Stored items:
>>>
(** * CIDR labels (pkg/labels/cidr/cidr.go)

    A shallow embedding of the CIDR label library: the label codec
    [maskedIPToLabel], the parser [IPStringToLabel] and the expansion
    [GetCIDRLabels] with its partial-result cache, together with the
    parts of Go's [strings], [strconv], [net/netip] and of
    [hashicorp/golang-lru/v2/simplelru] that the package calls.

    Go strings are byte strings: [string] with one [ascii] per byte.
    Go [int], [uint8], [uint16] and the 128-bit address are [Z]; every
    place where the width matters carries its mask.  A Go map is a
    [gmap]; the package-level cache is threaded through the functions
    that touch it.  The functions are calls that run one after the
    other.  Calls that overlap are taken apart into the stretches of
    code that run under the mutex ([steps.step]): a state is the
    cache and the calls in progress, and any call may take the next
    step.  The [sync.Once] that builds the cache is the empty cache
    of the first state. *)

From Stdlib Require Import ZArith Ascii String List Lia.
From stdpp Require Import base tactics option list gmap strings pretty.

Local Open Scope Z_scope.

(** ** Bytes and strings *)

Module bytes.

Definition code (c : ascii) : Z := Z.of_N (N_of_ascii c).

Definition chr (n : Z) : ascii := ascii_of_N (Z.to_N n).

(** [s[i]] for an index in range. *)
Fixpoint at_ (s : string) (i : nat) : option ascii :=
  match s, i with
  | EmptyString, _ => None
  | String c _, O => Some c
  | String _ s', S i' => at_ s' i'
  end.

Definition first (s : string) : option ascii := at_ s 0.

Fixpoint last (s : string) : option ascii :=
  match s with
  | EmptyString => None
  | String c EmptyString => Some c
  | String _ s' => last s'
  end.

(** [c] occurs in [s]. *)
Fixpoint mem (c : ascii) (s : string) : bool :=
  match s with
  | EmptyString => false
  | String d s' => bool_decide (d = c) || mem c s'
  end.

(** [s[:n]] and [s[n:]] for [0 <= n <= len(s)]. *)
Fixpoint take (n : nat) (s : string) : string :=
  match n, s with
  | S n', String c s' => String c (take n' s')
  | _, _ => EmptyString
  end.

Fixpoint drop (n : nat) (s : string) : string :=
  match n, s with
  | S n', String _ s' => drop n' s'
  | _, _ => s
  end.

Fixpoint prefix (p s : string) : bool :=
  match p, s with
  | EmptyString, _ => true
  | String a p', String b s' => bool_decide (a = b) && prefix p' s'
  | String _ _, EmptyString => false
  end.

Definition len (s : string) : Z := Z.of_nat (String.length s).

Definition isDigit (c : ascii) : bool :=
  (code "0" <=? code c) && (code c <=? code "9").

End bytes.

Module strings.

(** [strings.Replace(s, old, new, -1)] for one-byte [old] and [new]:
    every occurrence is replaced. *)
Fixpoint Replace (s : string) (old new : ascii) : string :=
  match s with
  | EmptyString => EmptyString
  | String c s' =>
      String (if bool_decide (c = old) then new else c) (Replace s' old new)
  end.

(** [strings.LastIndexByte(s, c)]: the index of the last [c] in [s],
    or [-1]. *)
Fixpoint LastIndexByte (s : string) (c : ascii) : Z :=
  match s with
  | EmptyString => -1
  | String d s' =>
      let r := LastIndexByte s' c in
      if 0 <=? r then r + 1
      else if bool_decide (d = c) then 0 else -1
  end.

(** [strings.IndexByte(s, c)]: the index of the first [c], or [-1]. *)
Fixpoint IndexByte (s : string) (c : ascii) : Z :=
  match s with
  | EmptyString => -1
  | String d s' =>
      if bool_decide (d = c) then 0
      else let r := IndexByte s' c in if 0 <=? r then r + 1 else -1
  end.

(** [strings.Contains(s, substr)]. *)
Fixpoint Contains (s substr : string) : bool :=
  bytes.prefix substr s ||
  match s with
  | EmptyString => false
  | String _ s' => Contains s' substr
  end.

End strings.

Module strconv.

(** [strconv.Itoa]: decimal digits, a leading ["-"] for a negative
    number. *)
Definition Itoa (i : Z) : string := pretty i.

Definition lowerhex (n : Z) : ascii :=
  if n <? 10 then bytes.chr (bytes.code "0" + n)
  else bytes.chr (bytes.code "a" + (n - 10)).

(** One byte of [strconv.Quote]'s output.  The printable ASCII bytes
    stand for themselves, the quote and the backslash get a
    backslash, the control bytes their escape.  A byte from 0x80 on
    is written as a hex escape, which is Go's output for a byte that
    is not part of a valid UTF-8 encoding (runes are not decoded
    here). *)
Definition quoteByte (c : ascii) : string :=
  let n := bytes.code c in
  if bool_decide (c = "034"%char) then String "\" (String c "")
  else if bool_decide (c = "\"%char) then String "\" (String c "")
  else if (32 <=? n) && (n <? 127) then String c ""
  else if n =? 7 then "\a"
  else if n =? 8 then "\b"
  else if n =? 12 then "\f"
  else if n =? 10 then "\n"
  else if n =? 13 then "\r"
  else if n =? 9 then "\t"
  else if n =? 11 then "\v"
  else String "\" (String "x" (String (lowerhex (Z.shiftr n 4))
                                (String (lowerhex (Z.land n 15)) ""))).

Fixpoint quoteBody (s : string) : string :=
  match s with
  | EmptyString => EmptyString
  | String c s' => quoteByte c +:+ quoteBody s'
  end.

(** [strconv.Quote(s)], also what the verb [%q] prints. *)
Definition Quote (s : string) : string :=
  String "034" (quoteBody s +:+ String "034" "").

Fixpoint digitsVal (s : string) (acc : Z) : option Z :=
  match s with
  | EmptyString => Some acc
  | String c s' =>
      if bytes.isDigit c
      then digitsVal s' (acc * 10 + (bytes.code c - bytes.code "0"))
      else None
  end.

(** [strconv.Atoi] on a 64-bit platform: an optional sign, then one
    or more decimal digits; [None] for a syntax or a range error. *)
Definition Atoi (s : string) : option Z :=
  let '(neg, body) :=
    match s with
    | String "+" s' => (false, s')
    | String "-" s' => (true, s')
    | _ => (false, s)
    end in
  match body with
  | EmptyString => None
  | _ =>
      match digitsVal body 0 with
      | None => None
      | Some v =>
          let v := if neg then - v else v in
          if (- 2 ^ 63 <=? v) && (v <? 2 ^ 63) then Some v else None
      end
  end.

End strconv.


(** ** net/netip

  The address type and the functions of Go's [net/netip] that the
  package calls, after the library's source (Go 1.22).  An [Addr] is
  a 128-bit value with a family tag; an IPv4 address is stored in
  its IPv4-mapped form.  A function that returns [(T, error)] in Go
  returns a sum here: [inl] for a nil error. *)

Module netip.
<<<
### [Task description]
Each line of the records above should be copied exactly.

### [Completed exercise]
(** * CIDR labels (pkg/labels/cidr/cidr.go)

    A shallow embedding of the CIDR label library: the label codec
    [maskedIPToLabel], the parser [IPStringToLabel] and the expansion
    [GetCIDRLabels] with its partial-result cache, together with the
    parts of Go's [strings], [strconv], [net/netip] and of
    [hashicorp/golang-lru/v2/simplelru] that the package calls.

    Go strings are byte strings: [string] with one [ascii] per byte.
    Go [int], [uint8], [uint16] and the 128-bit address are [Z]; every
    place where the width matters carries its mask.  A Go map is a
    [gmap]; the package-level cache is threaded through the functions
    that touch it.  The functions are calls that run one after the
    other.  Calls that overlap are taken apart into the stretches of
    code that run under the mutex ([steps.step]): a state is the
    cache and the calls in progress, and any call may take the next
    step.  The [sync.Once] that builds the cache is the empty cache
    of the first state. *)

From Stdlib Require Import ZArith Ascii String List Lia.
From stdpp Require Import base tactics option list gmap strings pretty.

Local Open Scope Z_scope.

(** ** Bytes and strings *)

Module bytes.

Definition code (c : ascii) : Z := Z.of_N (N_of_ascii c).

Definition chr (n : Z) : ascii := ascii_of_N (Z.to_N n).

(** [s[i]] for an index in range. *)
Fixpoint at_ (s : string) (i : nat) : option ascii :=
  match s, i with
  | EmptyString, _ => None
  | String c _, O => Some c
  | String _ s', S i' => at_ s' i'
  end.

Definition first (s : string) : option ascii := at_ s 0.

Fixpoint last (s : string) : option ascii :=
  match s with
  | EmptyString => None
  | String c EmptyString => Some c
  | String _ s' => last s'
  end.

(** [c] occurs in [s]. *)
Fixpoint mem (c : ascii) (s : string) : bool :=
  match s with
  | EmptyString => false
  | String d s' => bool_decide (d = c) || mem c s'
  end.

(** [s[:n]] and [s[n:]] for [0 <= n <= len(s)]. *)
Fixpoint take (n : nat) (s : string) : string :=
  match n, s with
  | S n', String c s' => String c (take n' s')
  | _, _ => EmptyString
  end.

Fixpoint drop (n : nat) (s : string) : string :=
  match n, s with
  | S n', String _ s' => drop n' s'
  | _, _ => s
  end.

Fixpoint prefix (p s : string) : bool :=
  match p, s with
  | EmptyString, _ => true
  | String a p', String b s' => bool_decide (a = b) && prefix p' s'
  | String _ _, EmptyString => false
  end.

Definition len (s : string) : Z := Z.of_nat (String.length s).

Definition isDigit (c : ascii) : bool :=
  (code "0" <=? code c) && (code c <=? code "9").

End bytes.

Module strings.

(** [strings.Replace(s, old, new, -1)] for one-byte [old] and [new]:
    every occurrence is replaced. *)
Fixpoint Replace (s : string) (old new : ascii) : string :=
  match s with
  | EmptyString => EmptyString
  | String c s' =>
      String (if bool_decide (c = old) then new else c) (Replace s' old new)
  end.

(** [strings.LastIndexByte(s, c)]: the index of the last [c] in [s],
    or [-1]. *)
Fixpoint LastIndexByte (s : string) (c : ascii) : Z :=
  match s with
  | EmptyString => -1
  | String d s' =>
      let r := LastIndexByte s' c in
      if 0 <=? r then r + 1
      else if bool_decide (d = c) then 0 else -1
  end.

(** [strings.IndexByte(s, c)]: the index of the first [c], or [-1]. *)
Fixpoint IndexByte (s : string) (c : ascii) : Z :=
  match s with
  | EmptyString => -1
  | String d s' =>
      if bool_decide (d = c) then 0
      else let r := IndexByte s' c in if 0 <=? r then r + 1 else -1
  end.

(** [strings.Contains(s, substr)]. *)
Fixpoint Contains (s substr : string) : bool :=
  bytes.prefix substr s ||
  match s with
  | EmptyString => false
  | String _ s' => Contains s' substr
  end.

End strings.

Module strconv.

(** [strconv.Itoa]: decimal digits, a leading ["-"] for a negative
    number. *)
Definition Itoa (i : Z) : string := pretty i.

Definition lowerhex (n : Z) : ascii :=
  if n <? 10 then bytes.chr (bytes.code "0" + n)
  else bytes.chr (bytes.code "a" + (n - 10)).

(** One byte of [strconv.Quote]'s output.  The printable ASCII bytes
    stand for themselves, the quote and the backslash get a
    backslash, the control bytes their escape.  A byte from 0x80 on
    is written as a hex escape, which is Go's output for a byte that
    is not part of a valid UTF-8 encoding (runes are not decoded
    here). *)
Definition quoteByte (c : ascii) : string :=
  let n := bytes.code c in
  if bool_decide (c = "034"%char) then String "\" (String c "")
  else if bool_decide (c = "\"%char) then String "\" (String c "")
  else if (32 <=? n) && (n <? 127) then String c ""
  else if n =? 7 then "\a"
  else if n =? 8 then "\b"
  else if n =? 12 then "\f"
  else if n =? 10 then "\n"
  else if n =? 13 then "\r"
  else if n =? 9 then "\t"
  else if n =? 11 then "\v"
  else String "\" (String "x" (String (lowerhex (Z.shiftr n 4))
                                (String (lowerhex (Z.land n 15)) ""))).

Fixpoint quoteBody (s : string) : string :=
  match s with
  | EmptyString => EmptyString
  | String c s' => quoteByte c +:+ quoteBody s'
  end.

(** [strconv.Quote(s)], also what the verb [%q] prints. *)
Definition Quote (s : string) : string :=
  String "034" (quoteBody s +:+ String "034" "").

Fixpoint digitsVal (s : string) (acc : Z) : option Z :=
  match s with
  | EmptyString => Some acc
  | String c s' =>
      if bytes.isDigit c
      then digitsVal s' (acc * 10 + (bytes.code c - bytes.code "0"))
      else None
  end.

(** [strconv.Atoi] on a 64-bit platform: an optional sign, then one
    or more decimal digits; [None] for a syntax or a range error. *)
Definition Atoi (s : string) : option Z :=
  let '(neg, body) :=
    match s with
    | String "+" s' => (false, s')
    | String "-" s' => (true, s')
    | _ => (false, s)
    end in
  match body with
  | EmptyString => None
  | _ =>
      match digitsVal body 0 with
      | None => None
      | Some v =>
          let v := if neg then - v else v in
          if (- 2 ^ 63 <=? v) && (v <? 2 ^ 63) then Some v else None
      end
  end.

End strconv.


(** ** net/netip

  The address type and the functions of Go's [net/netip] that the
  package calls, after the library's source (Go 1.22).  An [Addr] is
  a 128-bit value with a family tag; an IPv4 address is stored in
  its IPv4-mapped form.  A function that returns [(T, error)] in Go
  returns a sum here: [inl] for a nil error. *)

Module netip.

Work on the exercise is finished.